MXene-carbon nanotube composite electrodes for high active mass asymmetric supercapacitors

This article describes for the first time the fabrication of an asymmetric device, which is based on negative Ti3C2Tx (MXene)-multiwalled carbon nanotube (MCNT) electrodes and positive polypyrrole (PPy) coated MCNT electrodes. The approach involves the feasibility studies of new strategies for achieving enhanced electrochemical performance of high active mass (AM) MXene electrodes. Good material performance at high AM of 35 mg cm(-2) is linked to the application of multifunctional chelating dispersants for co-dispersion of Ti3C2Tx and MCNT and advanced water insoluble hydrophilic binders. The experimental results reveal the effect of the chemical structure of the dispersants and binders on electrode performance. Another important finding is the ability of achieving high capacitance of PPy-coated MCNT positive electrodes in a complementary potential range. The analysis of cyclic voltammetry data in Na2SO4 electrolyte for Ti3C2Tx-MCNT electrodes shows areal capacitance of 1.93 F cm(-2) which is substantially higher than literature results for pure Ti3C2Tx and Ti3C2Tx composites. Moreover, high capacitance is obtained at much lower electrical resistance.
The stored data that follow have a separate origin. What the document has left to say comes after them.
(** * Ball-Game: the physics core (Vector2D, Quadtree, PhysicsSystem, Ball,
      Engine), embedded from the JavaScript sources.

    JavaScript numbers are IEEE 754 binary64 values.  The code is embedded once,
    over an interface [Number] listing the operations on numbers that the
    sources use, and the interface has two instances:

    - [FloatNumber]: Rocq's primitive binary64 floats, which are the numbers
      JavaScript computes with; every definition runs on it by evaluation, and
      what is said of the program is said of this instance or of every
      instance;
    - [RealNumber]: the real numbers, exact arithmetic without rounding,
      overflow or NaN.  The program does not compute with them; the instance
      is used for a few statements about the geometry of boxes (a ball within
      the canvas, a box within a node), which comparisons decide, and each
      such statement says that it is over the reals. *)

From Stdlib Require Import List Bool String ZArith Lia.
From Stdlib Require Import Reals Lra.
From Stdlib Require Import Floats.
From Stdlib Require QArith.
Import ListNotations.

Set Warnings "-register-all".
(** * docker_demo: the namespace launcher and rootfs assembler

    A shallow embedding of the Go program that assembles a container root
    filesystem from image layers (overlay mount, pseudo-filesystems, volume
    bind, pivot_root) inside fresh namespaces, and the properties of its
    mount sequence, error propagation and argument handling.

    The program talks to the operating system all the time.  Every such call
    is an entry of a trace, and what the system answers is taken from a
    [World]: a function of the calls made so far and of the call at hand. *)

From Stdlib Require Import String Ascii List ZArith Lia Bool Arith DecimalString.
Import ListNotations.
Local Open Scope list_scope.
Local Open Scope string_scope.

Set Implicit Arguments.

(** ** Go's [strings] package (the functions the program uses) *)

Module strings.

(** [strings.Split(s, sep)] for a one-byte separator: all the pieces, one
    more than there are separators. *)
Fixpoint Split (s : string) (sep : ascii) : list string :=
  match s with
  | EmptyString => [EmptyString]
  | String c rest =>
      if Ascii.eqb c sep then EmptyString :: Split rest sep
      else match Split rest sep with
           | hd :: tl => String c hd :: tl
           | [] => [String c EmptyString]
           end
  end.

(** [strings.SplitN(s, sep, 2)] for a one-byte separator: cut at the first
    separator only. *)
Fixpoint SplitN2 (s : string) (sep : ascii) : list string :=
  match s with
  | EmptyString => [EmptyString]
  | String c rest =>
      if Ascii.eqb c sep then [EmptyString; rest]
      else match SplitN2 rest sep with
           | hd :: tl => String c hd :: tl
           | [] => [String c EmptyString]
           end
  end.

(** [strings.Join(elems, sep)]. *)
Fixpoint Join (elems : list string) (sep : string) : string :=
  match elems with
  | [] => ""
  | [e] => e
  | e :: rest => e ++ sep ++ Join rest sep
  end.

(** [strings.Contains(s, string(c))]. *)
Fixpoint ContainsByte (s : string) (c : ascii) : bool :=
  match s with
  | EmptyString => false
  | String d rest => Ascii.eqb d c || ContainsByte rest c
  end.

End strings.

(** ** Go's [path/filepath] package on Linux *)

Module filepath.

(** One path element of [Clean]'s loop, on the stack of the elements kept
    so far (the last one kept first).  An empty element and [.] are
    dropped; [..] removes the last kept element when there is one that is
    not itself [..], is dropped at the root, and is kept otherwise. *)
Definition clean_step (rooted : bool) (stack : list string) (elem : string)
  : list string :=
  if String.eqb elem "" || String.eqb elem "." then stack
  else if String.eqb elem ".." then
    match stack with
    | top :: below => if String.eqb top ".." then ".." :: stack else below
    | [] => if rooted then [] else [".."]
    end
  else elem :: stack.

Definition is_rooted (path : string) : bool :=
  match path with
  | String c _ => Ascii.eqb c "/"
  | EmptyString => false
  end.
(** C5.  Once the provider has listed the instances, [list_instances] returns
    its document whatever happens while an instance's address is looked up.
    The [instances] array of the document has one entry per selected
    instance, in order, carrying the instance's [id] and, as [public_ip], the
    address [ip] found for it.  For an instance whose attachment lookup
    raises, or whose interface fetch raises, that address is "N/A", so the
    instance is listed with [public_ip] "N/A"; and the address of an instance
    depends on the answers about that instance alone, so a failure for one
    instance leaves the other entries as they are. *)
Theorem C5_ip_failure_tolerated (w : World) (args cfg : gmap string value)
    (tenancy : value) (listed : list Instance) (st : state) :
  config st = Some cfg ->
  cfg !! "tenancy" = Some tenancy ->
  compute_client st = true ->
  compute_list_instances w tenancy None = Ok listed ->
  let ip := fun (provider : World) (i : Instance) =>
    ip_of provider true (network_client st) tenancy i in
  let entry := fun (provider : World) (i : Instance) =>
    VanillaOracleMCP.summary i (ip provider i) in
  let selected := VanillaOracleMCP.apply_state_filter (args !! "state") listed in
  (exists doc entries st',
     VanillaOracleMCP.list_instances w args st = Some (Ok (json_dumps w doc), st')
     /\ field "instances" doc = Some (JArr entries)
     /\ field "total" doc = Some (JInt (Z.of_nat (length selected)))
     /\ Forall2 (fun i e =>
                   field "id" e = Some (JStr (id i))
                   /\ field "public_ip" e = Some (JStr (ip w i)))
          selected entries
     /\ (forall k i,
           selected !! k = Some i -> ip w i = "N/A" ->
           exists e, entries !! k = Some e
                     /\ field "id" e = Some (JStr (id i))
                     /\ field "public_ip" e = Some (JStr "N/A"))
     /\ doc = VanillaOracleMCP.listing (entry w <$> selected))
  /\ (forall i e,
        compute_list_vnic_attachments w tenancy (VStr (id i)) = Raise e ->
        ip w i = "N/A" /\ field "public_ip" (entry w i) = Some (JStr "N/A"))
  /\ (forall i a rest e,
        compute_list_vnic_attachments w tenancy (VStr (id i)) = Ok (a :: rest) ->
        network_get_vnic w (vnic_id a) = Raise e ->
        ip w i = "N/A" /\ field "public_ip" (entry w i) = Some (JStr "N/A"))
  /\ (forall w' i,
        compute_list_vnic_attachments w' tenancy (VStr (id i))
          = compute_list_vnic_attachments w tenancy (VStr (id i)) ->
        (forall a rest,
           compute_list_vnic_attachments w tenancy (VStr (id i)) = Ok (a :: rest) ->
           network_get_vnic w' (vnic_id a) = network_get_vnic w (vnic_id a)) ->
        ip w' i = ip w i /\ entry w' i = entry w i).
Proof.
  intros Hcfg Ht Hcc Hl ip entry selected.
  destruct (list_instances_result w args cfg tenancy listed st Hcfg Ht Hcc Hl)
    as (st' & Hrun & _).
  assert (Hna1 : forall i e,
            compute_list_vnic_attachments w tenancy (VStr (id i)) = Raise e -> ip w i = "N/A").
  { intros i e He. unfold ip, ip_of. now rewrite He. }
  assert (Hna2 : forall i a rest e,
            compute_list_vnic_attachments w tenancy (VStr (id i)) = Ok (a :: rest) ->
            network_get_vnic w (vnic_id a) = Raise e -> ip w i = "N/A").
  { intros i a rest e Ha He. unfold ip, ip_of. rewrite Ha, He.
    now destruct (network_client st). }
  split; [|split; [|split]].
  - eexists. eexists. exists st'. split; [exact Hrun|]. split; [reflexivity|].
    split; [cbn; now rewrite length_fmap|].
    assert (Hall : Forall2 (fun i e =>
                      field "id" e = Some (JStr (id i))
                      /\ field "public_ip" e = Some (JStr (ip w i)))
                     selected (entry w <$> selected)).
    { eapply Forall2_impl; [apply (summaries_fields (ip w))|]. cbn. tauto. }
    split; [exact Hall|]. split; [|reflexivity].
    intros k i Hk Hna.
    destruct (Forall2_lookup_l _ _ _ _ _ Hall Hk) as (e & He & Hid & Hip).
    exists e. rewrite Hna in Hip. now repeat split.
  - intros i e He. split; [now apply (Hna1 i e)|].
    unfold entry. now rewrite (Hna1 i e He).
  - intros i a rest e Ha He. split; [now apply (Hna2 i a rest e)|].
    unfold entry. now rewrite (Hna2 i a rest e Ha He).
  - intros w' i Ha Hv.
    assert (Hip : ip w' i = ip w i).
    { unfold ip, ip_of. rewrite Ha.
      destruct (compute_list_vnic_attachments w tenancy (VStr (id i))) as [[|a rest]|e];
        try reflexivity.
      now rewrite (Hv a rest eq_refl). }
    split; [exact Hip|]. unfold entry. now rewrite Hip.
Qed.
Especially important is the possibility of achieving higher capacitance equal to 0.94 F cm(-2) for the asymmetric supercapacitor in 0-1.6 V window, compared to literature data for symmetric supercapacitors with significantly lower capacitances in smaller voltage windows.

Automated summary

This article presents the fabrication of an asymmetric device using negative Ti3C2Tx-MCNT electrodes and positive PPy-coated MCNT electrodes, achieving enhanced electrochemical performance. Experimental results highlight the significance of multifunctional chelating dispersants and advanced water insoluble hydrophilic binders in improving electrode performance, as well as the high capacitance ability of PPy-coated MCNT positive electrodes. Additionally, the asymmetric supercapacitor demonstrated higher capacitance compared to symmetric supercapacitors in a wider voltage window, showcasing the potential for improved energy storage applications.